Veteran Richard Dressler of Surfside Beach agrees with the reporter. He attributes PTSD for several problems he has faced in life.
"I got divorced, I don't really talk to my kids that much," he said.
Dressler said if it wasn't for the counseling he received at the Horry County Vet Center, he would probably still be lost.
Unlike a veteran's clinic which offers medical services, the Horry County Vet Center offers counseling services for military service men and women as well as their families. Horry County has a large veteran population, with the majority having served in Vietnam.
"I waited way too long and the only reason why I waiting was because the availability wasn't there for me. We didn't have PTSD then."
Of the 2.6 million service members deployed to Iraq and Afghanistan, it's estimated that 13 percent to 20 percent have symptoms of PTSD.
Federal agencies have increasingly dedicated more resources to screen and treat soldiers, but considerable gaps remain, according to the Institute of Medicine, an independent group of experts that advises the federal government on medical issues. Its recommendations often make their way into laws drafted by Congress and policies implemented by federal agencies.
Barely more than half of those diagnosed with PTSD actually get treatment, often because many soldiers worry it could jeopardize their careers. Also, when soldiers do get care, they're not tracked to determine which treatments are successful in the long-term.
The Department of Defense provides medical care to active members of the military and the Department of Veterans Affairs cares for those who no longer serve. Sandro Galea, the chairman of the Institute of Medicine panel, said both departments offer many programs for PTSD.
"But treatment isn't reaching everyone who needs it, and the departments aren't tracking which treatments are being used or evaluating how well they work in the long term," said Galea, a professor and chair of the epidemiology department at Columbia University. "In addition, DOD has no information on the effectiveness of its programs to prevent PTSD."
The report concludes only the first phase of the Institute of Medicine study. The panel, which advises the government, is hoping to release a second report in 2014 that will provide more specifics about the number of service members and vets who have PTSD and the outcomes and costs of their treatments.
The panel praised the two departments for issuing joint guidelines for managing PTSD, but it's unknown whether their providers adhere to the guidelines. The panel said that primary care doctors within the VA screen Iraq and Afghanistan veterans annually for symptoms of PTSD, and it recommends that the Defense Department do the same.

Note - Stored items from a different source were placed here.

(** [except Exception] catches every exception class of this module and of
    the standard library used here; it does not catch the classes that
    derive from BaseException only (KeyboardInterrupt, SystemExit,
    GeneratorExit), which [NonException] stands for.  [DanglingReference]
    is not a Python exception: it is the outcome of following a reference
    that the store does not hold, which no Python state can do. *)
Definition is_Exception (e : Exn) : bool :=
  match e with
  | NonException _ | DanglingReference => false
  | _ => true
  end.

Inductive Res (A : Type) : Type :=
  | Ok (a : A)
  | Err (e : Exn).
Arguments Ok {A} a.
Arguments Err {A} e.

(** ** struct.pack and struct.unpack, network byte order *)

Definition in_range (v n : Z) : bool := (0 <=? v) && (v <? n).

Definition be16 (v : Z) : bytes :=
  [byte_of_Z (Z.shiftr v 8); byte_of_Z (Z.land v 255)].

Definition be32 (v : Z) : bytes :=
  [byte_of_Z (Z.shiftr v 24); byte_of_Z (Z.shiftr v 16);
   byte_of_Z (Z.shiftr v 8); byte_of_Z (Z.land v 255)].

(** [struct.pack('!H', v)] *)
Definition pack_H (v : Z) : Res bytes :=
  if in_range v 65536 then Ok (be16 v) else Err StructError.

(** [struct.pack('!I', v)] *)
Definition pack_I (v : Z) : Res bytes :=
  if in_range v 4294967296 then Ok (be32 v) else Err StructError.

(** [struct.pack('!HH', a, b)] *)
Definition pack_HH (a b : Z) : Res bytes :=
  if in_range a 65536 && in_range b 65536
  then Ok (be16 a ++ be16 b) else Err StructError.

(** [struct.pack('!HIH', a, b, c)] *)
Definition pack_HIH (a b c : Z) : Res bytes :=
  if in_range a 65536 && in_range b 4294967296 && in_range c 65536
  then Ok (be16 a ++ be32 b ++ be16 c) else Err StructError.

(** [struct.unpack('!H', b)]: the buffer must hold exactly two bytes. *)
Definition unpack_H (b : bytes) : Res Z :=
  match b with
  | [hi; lo] => Ok (Z_of_byte hi * 256 + Z_of_byte lo)
  | _ => Err StructError
  end.

(** ** Names *)

(** Modelled from the spec: dns.name is not under src/.  A name is
    "compared case-insensitively per DNS name equality", the digest takes
    it "in canonical digestible form" (the wire form of the lower-cased
    labels, closed by the root label), and [from_text] reads the dotted
    text form (escapes are not modelled). *)
Definition lower_byte (b : byte) : byte :=
  let z := Z_of_byte b in
  if (65 <=? z) && (z <=? 90) then byte_of_Z (z + 32) else b.

Definition canonical (n : Name) : Name := map (map lower_byte) n.

Fixpoint labels_eqb (a b : list Label) : bool :=
  match a, b with
  | [], [] => true
  | x :: a', y :: b' => bytes_eqb x y && labels_eqb a' b'
  | _, _ => false
  end.

Definition name_eqb (a b : Name) : bool :=
  labels_eqb (canonical a) (canonical b).

Definition to_digestable (n : Name) : bytes :=
  flat_map (fun l => byte_of_Z (len l) :: map lower_byte l) n ++ [x00].

Fixpoint split_labels (s : string) (cur : Label) : list Label :=
  match s with
  | EmptyString => [rev cur]
  | String c s' =>
      if Ascii.eqb c "."%char then rev cur :: split_labels s' []
      else split_labels s' (byte_of_ascii c :: cur)
  end.

Fixpoint check_labels (ls : list Label) : Res Name :=
  match ls with
  | [] => Ok []
  | [[]] => Ok []
  | l :: ls' =>
      if (len l =? 0) then Err EmptyLabel
      else if (63 <? len l) then Err LabelTooLong
      else match check_labels ls' with
           | Ok n => Ok (l :: n)
           | Err e => Err e
           end
  end.

Definition from_text (text : string) : Res Name :=
  if String.eqb text "@" || String.eqb text "." then Ok []
  else check_labels (split_labels text []).

Definition label (s : string) : Label := list_byte_of_string s.

(** TSIG algorithms *)
Definition HMAC_MD5 : Name :=
  [label "HMAC-MD5"; label "SIG-ALG"; label "REG"; label "INT"].
Definition HMAC_SHA1 : Name := [label "hmac-sha1"].
Definition HMAC_SHA224 : Name := [label "hmac-sha224"].
Definition HMAC_SHA256 : Name := [label "hmac-sha256"].
Definition HMAC_SHA256_128 : Name := [label "hmac-sha256-128"].
Definition HMAC_SHA384 : Name := [label "hmac-sha384"].
Definition HMAC_SHA384_192 : Name := [label "hmac-sha384-192"].
Definition HMAC_SHA512 : Name := [label "hmac-sha512"].
Definition HMAC_SHA512_256 : Name := [label "hmac-sha512-256"].
Definition GSS_TSIG : Name := [label "gss-tsig"].

Definition default_algorithm : Name := HMAC_SHA256.

(** Modelled from the spec: dns.rcode and dns.rdataclass are not under
    src/; the values are those of the TSIG error codes and of class ANY. *)
Definition BADSIG : Z := 16.
Definition BADKEY : Z := 17.
Definition BADTIME : Z := 18.
Definition BADTRUNC : Z := 22.
Definition rdataclass_ANY : Z := 255.
Definition rdatatype_TSIG : Z := 250.

(** ** Hash primitives, keys and TSIG records *)

Inductive HashAlg : Type := md5 | sha1 | sha224 | sha256 | sha384 | sha512.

The panel said it is hopeful that the departments will make more use of therapy through videoconferences that will allow patients in remote locations to get care.
The panel also called for more research to shed light on the brain's defense mechanisms for stress, identify factors that can influence the timing and severity of symptoms and identify signs that could help lead to earlier diagnosis and more precise drug treatments.
The report said that the VA treated more than 438,000 veterans for PTSD in 2010, showing evidence of the widespread scope of the problem. Similar numbers are not available for the DOD. Cynthia O. Smith, a DOD spokeswoman, said the department has already taken steps to address some of the issues raised in the report.
"The department recognizes the need for continued improvements," Smith said.
The VA said it would review the report and noted that it recently announced it was adding 1,600 clinicians and 300 support workers to its mental health staff.
"We have already made strong progress, but we need to do more," the department said in a written response to the report.
As for Dressler, he attends group counseling twice a week at the Horry County Vet Center. He also is the proud owner of Sundance, a golden retriever service dog.
"He gets me out of being me," Dressler said.
The AP contributed to this report.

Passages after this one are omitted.